* **PROBLEM DESCRIPTION**: From the data below, repeat exactly the lines from the line with "- by apply inv_listeners in Hinv." to the line with "(Hok & Hc & Hch).", both included.

(Stored items from a collection)
====

Lemma step_Start_inv ths w k req :
  pool_inv ths w → ths !! k = Some (req, Start) →
  pool_inv (<[k := (req, match (do_New env w).1 with
                         | Ok conn => Connected conn
                         | Err e => Returned (Some e)
                         end)]> ths) (do_New env w).2.
Proof.
  intros Hinv Hk. pose proof (do_New_wf env w (inv_wf _ _ Hinv)) as Hwf.
  pose proof (inv_listeners _ _ Hinv) as Hl. revert Hwf. unfold do_New.
  destruct (env_connect env w) as [e|]; simpl; intros Hwf;
    apply (pool_inv_update ths w k req Start _ _ Hinv Hk); simpl; try done.
  - intros c [= <-]. split; [by left|by right].
  - intros c Hc _. by right.
Qed.

Lemma step_Connected_inv ths w k req conn :
  pool_inv ths w → ths !! k = Some (req, Connected conn) →
  pool_inv (<[k := (req, Made conn (next_chan w))]> ths) (do_MakeChan w).2.
Proof.
  intros Hinv Hk. pose proof (do_MakeChan_wf w (inv_wf _ _ Hinv)) as Hwf.
  apply (pool_inv_update ths w k req (Connected conn) _ _ Hinv Hk); simpl; try done.
  - by apply inv_listeners in Hinv.
  - intros (j & Hj & Hin)%list_elem_of_fmap.
    destruct (inv_wf _ _ Hinv) as [_ _ Hch _ _ _]. rewrite Forall_forall in Hch.
    apply Hch in Hin. lia.
  - intros c [= <-]. split; [|by left].
    by apply (inv_conn_open _ _ Hinv k (req, Connected conn)).
  - intros ch [= <-]. split; [lia|by right].
  - lia.
Qed.

(** What the invariant says of one thread. *)
Lemma pool_inv_thread ths w k req ph :
  pool_inv ths w → ths !! k = Some (req, ph) →
  thread_ok w (req, ph)
  ∧ (∀ c, phase_conn ph = Some c → c ∈ conns w)
  ∧ (∀ ch, phase_chan ph = Some ch → ch < next_chan w).
Proof.
  intros Hinv Hk. split_and!.
  - by apply (inv_threads _ _ Hinv k).
  - intros c. by apply (inv_conn_open _ _ Hinv k (req, ph)).
  - intros ch. by apply (inv_chan_made _ _ Hinv k (req, ph)).
Qed.

(** Other threads hold what the manager knows after a job is added for a
    channel they do not hold. *)
Lemma thread_ok_job w t j us n sup :
  thread_ok w t → phase_chan t.2 ≠ Some (job_listener j) →
  thread_ok (mkWorld (conns w) (next_conn w) (next_chan w) n us (jobs w ++ [j]) sup) t.
Proof.
  unfold thread_ok. destruct t as [req [| | conn ch|conn ch job| |]]; simpl; try done.
  - intros Hch Hne. rewrite fmap_app, not_elem_of_app. split; [done|].
    simpl. intros ->%list_elem_of_singleton. done.
  - intros Hin _. apply elem_of_app. by left.
Qed.

Lemma step_Made_inv ths w k req conn ch :
  pool_inv ths w → ths !! k = Some (req, Made conn ch) →
  pool_inv (<[k := (req, match (do_submit env conn req ch w).1 with
                         | Ok job => Waiting conn ch job
                         | Err e => Closing conn (Some e)
                         end)]> ths) (do_submit env conn req ch w).2.
Proof.
  intros Hinv Hk. destruct (pool_inv_thread _ _ _ _ _ Hinv Hk) as (Hok & Hc & Hch).
  specialize (Hc conn eq_refl). specialize (Hch ch eq_refl). unfold thread_ok in Hok.
  pose proof (do_submit_wf env conn req ch w (inv_wf _ _ Hinv) Hch) as Hwf.
  pose proof (inv_listeners _ _ Hinv) as Hl. revert Hwf. unfold do_submit.
  rewrite bool_decide_eq_true_2 by done.
  destruct (env_submit env w req) as [e|]; simpl; intros Hwf;
    apply (pool_inv_update ths w k req (Made conn ch) _ _ Hinv Hk); simpl; try done.
  - intros c [= <-]. split; [done|by left].
  - rewrite fmap_app. apply NoDup_app. split_and!; [done| |apply NoDup_singleton].
    intros x Hx ->%list_elem_of_singleton. done.
  - apply elem_of_app. right. by left.
  - intros c [= <-]. split; [done|by left].
  - intros c' [= <-]. split; [done|by left].
  - intros t Ht Hne. apply (thread_ok_job w t (mkJob _ req conn ch)); [done|].
    simpl. intros Heq. by apply (Hne ch).
Qed.

(** The job that a receive on the channel of a waiting thread finds is
    the job of that thread. *)
Lemma find_job_own ths w k req conn ch job :
  pool_inv ths w → ths !! k = Some (req, Waiting conn ch job) →
  find_job w ch = Some (mkJob job req conn ch).
Proof.
  intros Hinv Hk. destruct (pool_inv_thread _ _ _ _ _ Hinv Hk) as (Hok & Hc & _).
  specialize (Hc conn eq_refl). unfold thread_ok in Hok. simpl in Hok, Hc.
  unfold find_job. destruct (list_find _ _) as [[i j]|] eqn:Hfind; simpl.
  - apply list_find_Some in Hfind as (Hi & [Hl _] & _). f_equal.
    apply (NoDup_fmap_eq job_listener (jobs w)); [by apply inv_listeners in Hinv| |done..].
    by eapply list_elem_of_lookup_2.
  - apply list_find_None in Hfind. rewrite Forall_forall in Hfind.
    by destruct (Hfind _ Hok).
Qed.

(** Other threads hold what the manager knows after the job of another
    channel is delivered. *)
Lemma thread_ok_complete w t j res :
  thread_ok w t → phase_chan t.2 ≠ Some (job_listener j) →
  thread_ok (complete j res w) t.
Proof.
  unfold thread_ok. destruct t as [req [| | conn ch|conn ch job| |]]; simpl; try done.
  - intros Hch _ (j' & -> & [_ Hin]%list_elem_of_filter)%list_elem_of_fmap.
    apply Hch. by apply list_elem_of_fmap_2.
  - intros Hin Hne. apply list_elem_of_filter. split; [|done]. by intros <-.
Qed.

Lemma step_Waiting_inv ths w k req conn ch job res w' :
  pool_inv ths w → ths !! k = Some (req, Waiting conn ch job) →
  do_Recv env ch w = Some (res, w') →
  pool_inv (<[k := (req, Closing conn None)]> ths) w'.
Proof.
  intros Hinv Hk. destruct (pool_inv_thread _ _ _ _ _ Hinv Hk) as (_ & Hc & _).
  unfold do_Recv. rewrite (find_job_own _ _ _ _ _ _ _ Hinv Hk).
  destruct (job_result env w _) as [res'|]; [|done]. intros [= <- <-].
  apply (pool_inv_update ths w k req (Waiting conn ch job) _ _ Hinv Hk); simpl; try done.
  - by apply complete_wf, (inv_wf ths).
  - eapply sublist_NoDup; [by apply inv_listeners in Hinv|].
    apply fmap_sublist, sublist_filter.
  - intros c [= <-]. split; [by apply Hc|by left].
  - intros t Ht Hne. apply thread_ok_complete; [done|]. simpl. intros Heq. by apply (Hne ch).
Qed.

====

* **RESULT**:
  - by apply inv_listeners in Hinv.
  - intros (j & Hj & Hin)%list_elem_of_fmap.
    destruct (inv_wf _ _ Hinv) as [_ _ Hch _ _ _]. rewrite Forall_forall in Hch.
    apply Hch in Hin. lia.
  - intros c [= <-]. split; [|by left].
    by apply (inv_conn_open _ _ Hinv k (req, Connected conn)).
  - intros ch [= <-]. split; [lia|by right].
  - lia.
Qed.

(** What the invariant says of one thread. *)
Lemma pool_inv_thread ths w k req ph :
  pool_inv ths w → ths !! k = Some (req, ph) →
  thread_ok w (req, ph)
  ∧ (∀ c, phase_conn ph = Some c → c ∈ conns w)
  ∧ (∀ ch, phase_chan ph = Some ch → ch < next_chan w).
Proof.
  intros Hinv Hk. split_and!.
  - by apply (inv_threads _ _ Hinv k).
  - intros c. by apply (inv_conn_open _ _ Hinv k (req, ph)).
  - intros ch. by apply (inv_chan_made _ _ Hinv k (req, ph)).
Qed.

(** Other threads hold what the manager knows after a job is added for a
    channel they do not hold. *)
Lemma thread_ok_job w t j us n sup :
  thread_ok w t → phase_chan t.2 ≠ Some (job_listener j) →
  thread_ok (mkWorld (conns w) (next_conn w) (next_chan w) n us (jobs w ++ [j]) sup) t.
Proof.
  unfold thread_ok. destruct t as [req [| | conn ch|conn ch job| |]]; simpl; try done.
  - intros Hch Hne. rewrite fmap_app, not_elem_of_app. split; [done|].
    simpl. intros ->%list_elem_of_singleton. done.
  - intros Hin _. apply elem_of_app. by left.
Qed.

Lemma step_Made_inv ths w k req conn ch :
  pool_inv ths w → ths !! k = Some (req, Made conn ch) →
  pool_inv (<[k := (req, match (do_submit env conn req ch w).1 with
                         | Ok job => Waiting conn ch job
                         | Err e => Closing conn (Some e)
                         end)]> ths) (do_submit env conn req ch w).2.
Proof.
  intros Hinv Hk. destruct (pool_inv_thread _ _ _ _ _ Hinv Hk) as (Hok & Hc & Hch).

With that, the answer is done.